Required action
The response must consist of every record, restated word for word.

Dataset entries
|---|

(** No component of the new desired velocity is further from the target
    than the current one was, and none overshoots it. *)
Lemma accel_limited_velocity_towards_target :
  let max_xy := (G_Dt e * pos_control_get_max_accel_xy e)%R in
  let max_z := (G_Dt e * pos_control_get_max_accel_z e)%R in
  let v := accel_limited_velocity e cur tgt in
  (0 <= max_xy)%R -> (0 <= max_z)%R ->
  (Rabs (Vector3f.x v - Vector3f.x tgt) <= Rabs (Vector3f.x cur - Vector3f.x tgt))%R /\
  (Rabs (Vector3f.y v - Vector3f.y tgt) <= Rabs (Vector3f.y cur - Vector3f.y tgt))%R /\
  (Rabs (Vector3f.z v - Vector3f.z tgt) <= Rabs (Vector3f.z cur - Vector3f.z tgt))%R.
Proof.
  intros max_xy max_z v Hxy Hz. subst v max_xy max_z.
  unfold accel_limited_velocity, safe_sqrt, sq, constrain_float, f_gt; simpl.
  set (dx := (Vector3f.x tgt - Vector3f.x cur)%R).
  set (dy := (Vector3f.y tgt - Vector3f.y cur)%R).
  set (dz := (Vector3f.z tgt - Vector3f.z cur)%R).
  set (m := (G_Dt e * pos_control_get_max_accel_xy e)%R) in *.
  set (mz := (G_Dt e * pos_control_get_max_accel_z e)%R) in *.
  pose proof (sqrt_pos (dx * dx + dy * dy)) as Hpos.
  set (d := sqrt (dx * dx + dy * dy)) in *.
  assert (Hr : exists r, (0 <= r <= 1)%R /\
            (if negb (is_zero d) && f_lt m d then (m / d)%R else 1%R) = r).
  { destruct (is_zero d) eqn:Hzd; simpl; [exists 1%R; split; [lra | reflexivity]|].
    apply is_zero_false in Hzd.
    destruct (f_lt m d) eqn:Hgt; [|exists 1%R; split; [lra | reflexivity]].
    apply f_lt_true in Hgt. exists (m / d)%R; split; [|reflexivity].
    assert (Hd : (0 < d)%R) by lra.
    split.
    - apply Rmult_le_pos; [exact Hxy | left; apply Rinv_0_lt_compat; exact Hd].
    - apply (Rmult_le_reg_r d); [exact Hd|].
      unfold Rdiv; rewrite Rmult_assoc, Rinv_l by lra; lra. }
  destruct Hr as (r & Hr01 & ->).
  assert (Hmove : forall c t : R,
             (Rabs (c + (t - c) * r - t) <= Rabs (c - t))%R).
  { intros c t.
    replace (c + (t - c) * r - t)%R with ((1 - r) * (c - t))%R by ring.
    rewrite Rabs_mult, (Rabs_pos_eq (1 - r)) by lra.
    pose proof (Rabs_pos (c - t)); nra. }
  split; [apply Hmove | split; [apply Hmove|]].
  destruct (f_lt dz (- mz)%R) eqn:Hlo;
    [apply f_lt_true in Hlo | apply f_lt_false in Hlo;
     destruct (f_lt mz dz) eqn:Hhi;
       [apply f_lt_true in Hhi | apply f_lt_false in Hhi]];
    subst dz; unfold Rabs;
    repeat match goal with |- context [Rcase_abs ?a] => destruct (Rcase_abs a) end; lra.
Qed.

|---|

Problem solution
(** No component of the new desired velocity is further from the target
    than the current one was, and none overshoots it. *)
Lemma accel_limited_velocity_towards_target :
  let max_xy := (G_Dt e * pos_control_get_max_accel_xy e)%R in
  let max_z := (G_Dt e * pos_control_get_max_accel_z e)%R in
  let v := accel_limited_velocity e cur tgt in
  (0 <= max_xy)%R -> (0 <= max_z)%R ->
  (Rabs (Vector3f.x v - Vector3f.x tgt) <= Rabs (Vector3f.x cur - Vector3f.x tgt))%R /\
  (Rabs (Vector3f.y v - Vector3f.y tgt) <= Rabs (Vector3f.y cur - Vector3f.y tgt))%R /\
  (Rabs (Vector3f.z v - Vector3f.z tgt) <= Rabs (Vector3f.z cur - Vector3f.z tgt))%R.
Proof.
  intros max_xy max_z v Hxy Hz. subst v max_xy max_z.
  unfold accel_limited_velocity, safe_sqrt, sq, constrain_float, f_gt; simpl.
  set (dx := (Vector3f.x tgt - Vector3f.x cur)%R).
  set (dy := (Vector3f.y tgt - Vector3f.y cur)%R).
  set (dz := (Vector3f.z tgt - Vector3f.z cur)%R).
  set (m := (G_Dt e * pos_control_get_max_accel_xy e)%R) in *.
  set (mz := (G_Dt e * pos_control_get_max_accel_z e)%R) in *.
  pose proof (sqrt_pos (dx * dx + dy * dy)) as Hpos.
  set (d := sqrt (dx * dx + dy * dy)) in *.
  assert (Hr : exists r, (0 <= r <= 1)%R /\
            (if negb (is_zero d) && f_lt m d then (m / d)%R else 1%R) = r).
  { destruct (is_zero d) eqn:Hzd; simpl; [exists 1%R; split; [lra | reflexivity]|].
    apply is_zero_false in Hzd.
    destruct (f_lt m d) eqn:Hgt; [|exists 1%R; split; [lra | reflexivity]].
    apply f_lt_true in Hgt. exists (m / d)%R; split; [|reflexivity].
    assert (Hd : (0 < d)%R) by lra.
    split.
    - apply Rmult_le_pos; [exact Hxy | left; apply Rinv_0_lt_compat; exact Hd].
    - apply (Rmult_le_reg_r d); [exact Hd|].
      unfold Rdiv; rewrite Rmult_assoc, Rinv_l by lra; lra. }
  destruct Hr as (r & Hr01 & ->).
  assert (Hmove : forall c t : R,
             (Rabs (c + (t - c) * r - t) <= Rabs (c - t))%R).
  { intros c t.
    replace (c + (t - c) * r - t)%R with ((1 - r) * (c - t))%R by ring.
    rewrite Rabs_mult, (Rabs_pos_eq (1 - r)) by lra.
    pose proof (Rabs_pos (c - t)); nra. }
  split; [apply Hmove | split; [apply Hmove|]].
  destruct (f_lt dz (- mz)%R) eqn:Hlo;
    [apply f_lt_true in Hlo | apply f_lt_false in Hlo;
     destruct (f_lt mz dz) eqn:Hhi;
       [apply f_lt_true in Hhi | apply f_lt_false in Hhi]];
    subst dz; unfold Rabs;
    repeat match goal with |- context [Rcase_abs ?a] => destruct (Rcase_abs a) end; lra.
Qed.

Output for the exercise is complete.